Delivering equitable pain care: Lessons from the Scottish Service Model for Chronic Pain

Abstract

In this editorial, we discuss the challenges of implementing pain care in a way that is relevant and accessible to the person with chronic pain, and also guided by research. We use the Scottish Service Model as an example of strategic delivery of pain care.

Chronic pain is a broad, heterogeneous category of conditions, recognised as either a primary condition, secondary condition associated with another condition such as rheumatoid arthritis or both.¹ Heterogeneity extends to biological, psychological and social aspects of the condition.
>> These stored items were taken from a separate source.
End Orchestrator.

(* A call that raises has left the cache as it was. *)
Lemma gca_failure {L : Libs} (env : Env) (c : string)
    (m : option string) (f : option (list string)) (w w' : World) (e : exn) :
  get_comprehensive_analysis env c m f w = (Raise e, w') ->
  cache w' = cache w /\
  (e = KeyError \/
   exists cause, e = HTTPException 500 "Analysis failed: " (Some cause)).
Proof.
  intros Hrun.
  destruct (gca_summary env c m f w) as [(d & t & _ & _ & H)|[(t & _ & H)|(w1 & Hc & _ & _ & H)]];
    cbv zeta in H; rewrite Hrun in H.
  - discriminate.
  - injection H as -> ->. split; [reflexivity | now left].
  - destruct (generate_fresh_summary env (cache_key c m f) c m f w1)
      as (_ & _ & [(e0 & He & Hk)|(r & t & Hr & _)]);
      cbv zeta in *; rewrite <- H in *; cbn [fst snd] in *.
    + injection He as ->. split; [congruence | right; eauto].
    + discriminate.
Qed.


(** X2. A call of get_comprehensive_analysis that raises has written
    nothing: the cache is as it was.  What it raises is the HTTP error 500
    whose detail starts with Analysis failed and names the cause, or the
    KeyError of an entry that holds a timestamp but no data. *)
Theorem failed_call_writes_nothing {L : Libs} (env : Env) (c : string)
    (m : option string) (f : option (list string)) (w w' : World) (e : exn) :
  get_comprehensive_analysis env c m f w = (Raise e, w') ->
  cache w' = cache w /\
  (e = KeyError \/
   exists cause, e = HTTPException 500 "Analysis failed: " (Some cause)).
Proof. apply gca_failure. Qed.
Chronic pain is commonly experienced alongside other long-term conditions (multimorbidity).² It is also experienced unequally with higher severity and prevalence in racially minoritised groups, women, and with socioeconomic disadvantage.^3–5 There is a high societal cost associated with impact on work, benefits claims and healthcare provision;^6,7 therefore, getting pain care right matters to both the person with pain and to society as a whole. In our current context of rising health and social inequalities, and cost of living crisis, delivering pain care equitably should be a key consideration for strategic implementation.

Research-based guidelines for chronic pain conditions commonly include exercise, cognitive behavioural therapies and medications.^8–10 In practice, however, pain care often begins with medication prescription, with potential escalation of this leading to concerning levels of opioid and other prescribing, especially prevalent in areas of deprivation within the UK.^11,12 Experiences of pain care can seem disjointed and invalidating, with over reliance on medical approaches.^13,14 While sometimes care may be available, it is not always accessible to the person with pain if they cannot travel to it, take time off work or away from caring responsibilities, perceive it as relevant, or access digital services. So how do we navigate the needed change from the focus on medical interventions, to research-based rehabilitative and multidisciplinary interventions? How do we shift the focus to long-term, quality of life and functional goals, and the way that these can be delivered accessibly?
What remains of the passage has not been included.